[DATA TO EXAMINE — start]
(** X2. When every reply of the endpoint is retryable, [_get_ai_reply] with a
    limit of at least one makes exactly that many calls, sleeps after each
    attempt but the last, and ends with the retries-exhausted fault. *)
Theorem retries_exhausted_after_limit (a : Agent) (msgs : list Message) (limit : Z)
    (step_count : option Z) :
  (1 <= limit)%Z ->
  (forall n, retryable_reply
               (create n msgs (allowed_functions a) (force_tool_call a step_count))) ->
  let a' := exec (_get_ai_reply msgs limit step_count) a in
  eval (_get_ai_reply msgs limit step_count) a = Raise retries_exhausted /\
  api_calls a' = (api_calls a + Z.to_nat limit)%nat /\
  slept a' = slept a ++ seq 1 (Z.to_nat limit - 1).
Proof.
  intros Hlimit Hall. unfold eval, exec, _get_ai_reply. run. change (id a) with a.
  destruct (Z.to_nat limit) as [|r] eqn:E; [lia|].
  replace (S r - 1)%nat with r by lia.
  apply (retry_loop_exhausts limit msgs _ _ r 1 a); [lia|lia|done].
Qed.

Lemma retry_loop_returns limit msgs fs forced remaining attempt a resp a' :
  retry_loop remaining attempt limit msgs fs forced a = (Ok resp, a') ->
  create (api_calls a' - 1) msgs fs forced = Returned resp /\
  (api_calls a < api_calls a')%nat /\
  exists c rest, choices resp = Some c :: rest /\ finish_reason_ok (finish_reason c) = true.
Proof.
  revert attempt a. induction remaining as [|r IH]; intros attempt a; [done|].
  cbn [retry_loop].
  pose proof (attempt_call_state msgs fs forced a) as Hst.
  destruct (attempt_call msgs fs forced a) as [[resp1|e] a1] eqn:Hcall; cbn [snd] in Hst.
  - intros [= <- <-]. apply attempt_call_ok in Hcall as (Hcreate & Hshape).
    subst a1. cbn [api_calls set_api_calls].
    replace (S (api_calls a) - 1)%nat with (api_calls a) by lia.
    repeat split; [done|lia|done].
  - destruct (is_ValueError e); [|done].
    destruct (limit <=? attempt)%Z; [done|]. run.
    intros Hrun. apply IH in Hrun as (Hcreate & Hlt & Hshape).
    subst a1. cbn [api_calls set_slept set_api_calls] in Hlt.
    repeat split; [done|lia|done].
Qed.

(** X3. A reply that [_get_ai_reply] returns is the one the endpoint gave at
    the last call made, and its first choice is there with finish reason
    stop, function_call or tool_calls. *)
Theorem returned_reply_is_checked (a : Agent) (msgs : list Message) (limit : Z)
    (step_count : option Z) (resp : ChatCompletionResponse) :
  eval (_get_ai_reply msgs limit step_count) a = Ok resp ->
  let a' := exec (_get_ai_reply msgs limit step_count) a in
  create (api_calls a' - 1) msgs (allowed_functions a) (force_tool_call a step_count)
    = Returned resp /\
  (api_calls a < api_calls a')%nat /\
  exists c rest, choices resp = Some c :: rest /\
                 finish_reason c ∈ ["stop"; "function_call"; "tool_calls"].
Proof.
  unfold eval, exec, _get_ai_reply. run. change (id a) with a.
  destruct (retry_loop _ _ _ _ _ _ a) as [r a'] eqn:Hrun. cbn [fst snd].
  intros ->. apply retry_loop_returns in Hrun as (Hcreate & Hlt & c & rest & Hc & Hok).
  repeat split; [done|done|]. exists c, rest. split; [done|].
  unfold finish_reason_ok in Hok. by apply bool_decide_eq_true_1 in Hok.
Qed.

(** X4. At whatever attempt the endpoint faults with something that is not
    a ValueError (the [j] replies before it were retryable and the limit
    allows attempt [j + 1]), [_get_ai_reply] hands that fault on at once:
    [j + 1] calls were made, the loop slept after the [j] attempts before
    only, and no further attempt is made. *)
Theorem endpoint_fault_propagates (a : Agent) (msgs : list Message) (limit : Z)
    (step_count : option Z) (j : nat) (descr : string) :
  (Z.of_nat j < limit)%Z ->
  (forall i, (i < j)%nat ->
     retryable_reply (create (api_calls a + i) msgs (allowed_functions a)
                        (force_tool_call a step_count))) ->
  create (api_calls a + j) msgs (allowed_functions a) (force_tool_call a step_count)
    = Faulted false descr ->
  _get_ai_reply msgs limit step_count a
    = (Raise (External false descr),
       set_slept (slept a ++ seq 1 j) (set_api_calls (api_calls a + j + 1) a)).
Proof.
  intros Hlimit Hretry Hcreate. unfold _get_ai_reply. run. change (id a) with a.
  apply (retry_loop_stops limit msgs _ _ j (External false descr)); [done|lia|lia|lia|done|].
  intros s Hs.
  rewrite (attempt_call_fault s msgs _ _ false descr); [done|by rewrite Hs].
Qed.

End RetryLoop.

Lemma retries_exhausted_after_limit_witness :
  eval (@_get_ai_reply (Demo2.env_with Demo2.silent) [] 3 None) Demo.short_chat
    = Raise retries_exhausted /\
  api_calls (exec (@_get_ai_reply (Demo2.env_with Demo2.silent) [] 3 None) Demo.short_chat)
    = 3%nat /\
  slept (exec (@_get_ai_reply (Demo2.env_with Demo2.silent) [] 3 None) Demo.short_chat)
    = [1; 2]%nat.
Proof.
  apply (@retries_exhausted_after_limit (Demo2.env_with Demo2.silent) Demo.short_chat [] 3 None).
  - lia.
  - intros n. cbn. eexists. split; reflexivity.
Defined.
[DATA TO EXAMINE — finish]
◆ **TASK TO CARRY OUT**: Reproduce exactly the lines above from the line with "revert attempt a." to the line with "intros Hrun. apply", including both, and add nothing.

◆ **RESPONSE AREA**:
  revert attempt a. induction remaining as [|r IH]; intros attempt a; [done|].
  cbn [retry_loop].
  pose proof (attempt_call_state msgs fs forced a) as Hst.
  destruct (attempt_call msgs fs forced a) as [[resp1|e] a1] eqn:Hcall; cbn [snd] in Hst.
  - intros [= <- <-]. apply attempt_call_ok in Hcall as (Hcreate & Hshape).
    subst a1. cbn [api_calls set_api_calls].
    replace (S (api_calls a) - 1)%nat with (api_calls a) by lia.
    repeat split; [done|lia|done].
  - destruct (is_ValueError e); [|done].
    destruct (limit <=? attempt)%Z; [done|]. run.
    intros Hrun. apply IH in Hrun as (Hcreate & Hlt & Hshape).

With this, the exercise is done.